___ Data to examine

Lemma scan_quoted_cases (s : text) i :
  ((length s ≤ i ∨ ∃ c, s !! i = Some c ∧ is_quote c = false)
     ∧ _scan_quoted s i = Ok None)
  ∨ (doubled_at s i
     ∧ _scan_quoted s i = scan_doubled (length s) s (i + 2) (i + 2))
  ∨ (∃ q, s !! i = Some q ∧ is_quote q = true ∧ ¬ doubled_at s i
          ∧ _scan_quoted s i = scan_standard (length s) s q (i + 1) (i + 1)).
Proof.
  unfold _scan_quoted. cbv zeta.
  destruct (Nat.leb_spec (length s) i) as [Hle|Hlt]; [left; split; [by left|done]|].
  destruct (getc_lt s i Hlt) as (ch & Hch & ->). simpl.
  destruct (is_quote ch) eqn:Eq; simpl; [|left; split; [right; eauto|done]].
  right. destruct (ch =? dquote)%char eqn:Ed; simpl.
  - apply ascii_eqb_true in Ed. subst ch.
    destruct (Nat.ltb_spec (i + 1) (length s)) as [Hlt1|Hge1].
    + destruct (getc_lt s (i + 1) Hlt1) as (c & Hc & ->). simpl.
      destruct (c =? dquote)%char eqn:Ec.
      * left. apply ascii_eqb_true in Ec. subst c. by split.
      * right. exists dquote. split_and!; try done.
        intros [_ H]. rewrite Hc in H. apply ascii_eqb_false in Ec. congruence.
    + simpl. right. exists dquote. split_and!; try done.
      intros [_ H]. apply lookup_lt_Some in H. lia.
  - right. exists ch. split_and!; try done.
    intros [H _]. rewrite Hch in H. apply ascii_eqb_false in Ed. congruence.
Qed.

Lemma scan_quoted_ok (s : text) (i : nat) :
  ∃ r, _scan_quoted s i = Ok r
       ∧ match r with Some (e, _) => i < e ≤ length s | None => True end.
Proof.
  destruct (scan_quoted_cases s i) as [[_ H]|[[Hd H]|(q & Hq & Hiq & Hnd & H)]].
  - by exists None.
  - rewrite H.
    destruct (scan_doubled_spec (length s) s (i + 2) (i + 2)) as
      [[Hn Hno]|(j & Hj & Hlen & Hc & Hmin & Hr)]; [lia|by exists None|].
    eexists. split; [exact Hr|]. simpl. lia.
  - rewrite H.
    destruct (scan_standard_spec (length s) s q (i + 1) (i + 1)) as
      [Hn|(j & Hj & Hjq & Hr)]; [lia|by exists None|].
    eexists. split; [exact Hr|]. simpl. lia.
Qed.

(** ** The matcher *)

Lemma run_len_le p (l : text) : run_len p l ≤ length l.
Proof. induction l as [|c l IH]; simpl; [lia|]. destruct (p c); simpl; lia. Qed.

Lemma repeat_set_bounds ic neg cs lo (s : text) (st st' : mstate) :
  st' ∈ repeat_set ic neg cs lo s st →
  st.1 ≤ length s →
  st.1 + lo ≤ st'.1 ≤ length s.
Proof.
  unfold repeat_set. intros Hin Hst.
  apply list_elem_of_fmap in Hin as (j & -> & Hj).
  apply elem_of_reverse, elem_of_seq in Hj. simpl.
  pose proof (run_len_le (set_has ic neg cs) (drop st.1 s)) as Hk.
  rewrite length_drop in Hk. lia.
Qed.
(** * CameraCapture: the camera acquisition logic of [src/components/CameraCapture.tsx]

    A shallow embedding of the React component's handlers as state
    transformers over the component state (the [useState] cells and the two
    refs) extended with the part of the browser they act on: the hardware
    tracks that are live and the [getUserMedia] calls issued so far.

    Every handler is modelled run to completion: an [await] is answered by
    the environment inside the same transition. *)

From stdpp Require Import base option list gmap strings.
From Stdlib Require Import ZArith Lia.

Local Open Scope string_scope.

#[local] Set Warnings "-clear-no-such-hyp".

(** ** Browser values *)

(** What a rejected promise carries: a [DOMException] or an [Error], of which
    the code reads [name] and [message]. *)
Record JsError := mkError { name : string; message : string }.

(** [new Error(m)] *)
Definition new_Error (m : string) : JsError := mkError "Error" m.

(** The [video] member of a [MediaStreamConstraints]. *)
Inductive VideoConstraint :=
| facingMode (mode : string)      (* video: { facingMode: mode } *)
| anyVideo.                       (* video: true *)

Record Constraints := mkConstraints { video : VideoConstraint; audio : bool }.

(** A [MediaStream]; its tracks are named by the hardware track they hold. *)
Record MediaStream := mkStream { stream_id : nat; getTracks : list nat }.

#[global] Instance JsError_eq_dec : EqDecision JsError.
Proof. solve_decision. Defined.
#[global] Instance VideoConstraint_eq_dec : EqDecision VideoConstraint.
Proof. solve_decision. Defined.
#[global] Instance Constraints_eq_dec : EqDecision Constraints.
Proof. solve_decision. Defined.
#[global] Instance MediaStream_eq_dec : EqDecision MediaStream.
Proof. solve_decision. Defined.

(** The settlement of one [getUserMedia] promise. *)
Inductive GumResult :=
| Resolved (s : MediaStream)
| Rejected (e : JsError).

(** [navigator.mediaDevices.getUserMedia]; the platform's answer may depend
    on how many calls came before, so it is indexed by that number. *)
Record MediaDevices := mkMediaDevices
  { getUserMedia : option (nat -> Constraints -> GumResult) }.

Record Navigator := mkNavigator { mediaDevices : option MediaDevices }.

Record Location := mkLocation { protocol : string; hostname : string }.

Record Env := mkEnv { navigator : Navigator; location : Location }.

(** ** Component state *)

Record HTMLVideoElement := mkVideo
  { srcObject : option MediaStream;
    onloadedmetadata : bool;          (* is the handler of line 70 installed *)
    videoWidth : Z;
    videoHeight : Z }.

Record HTMLCanvasElement := mkCanvas
  { getContext2d : bool;              (* does getContext('2d') return a context *)
    width : Z;
    height : Z }.

Record AnalysisResult := mkResult
  { id : string; timestamp : string; imageData : string; description : string }.

Record State := mkState
  { videoRef : option HTMLVideoElement;     (* videoRef.current *)
    canvasRef : option HTMLCanvasElement;   (* canvasRef.current *)
    isStreaming : bool;
    analyzing : bool;
    error : option string;
    timerArmed : bool;                      (* the setTimeout of the effect *)
    liveTracks : gset nat;                  (* tracks not yet stopped *)
    gumCalls : list Constraints;            (* getUserMedia calls, oldest first *)
    reported : list AnalysisResult }.       (* onAnalysisComplete calls *)

Definition setVideoRef (v : option HTMLVideoElement) (st : State) : State :=
  mkState v (canvasRef st) (isStreaming st) (analyzing st) (error st)
          (timerArmed st) (liveTracks st) (gumCalls st) (reported st).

______

Aim of the exercise: From the lines above, copy those that contain the word "promise".

Answer space:
(** What a rejected promise carries: a [DOMException] or an [Error], of which
(** The settlement of one [getUserMedia] promise. *)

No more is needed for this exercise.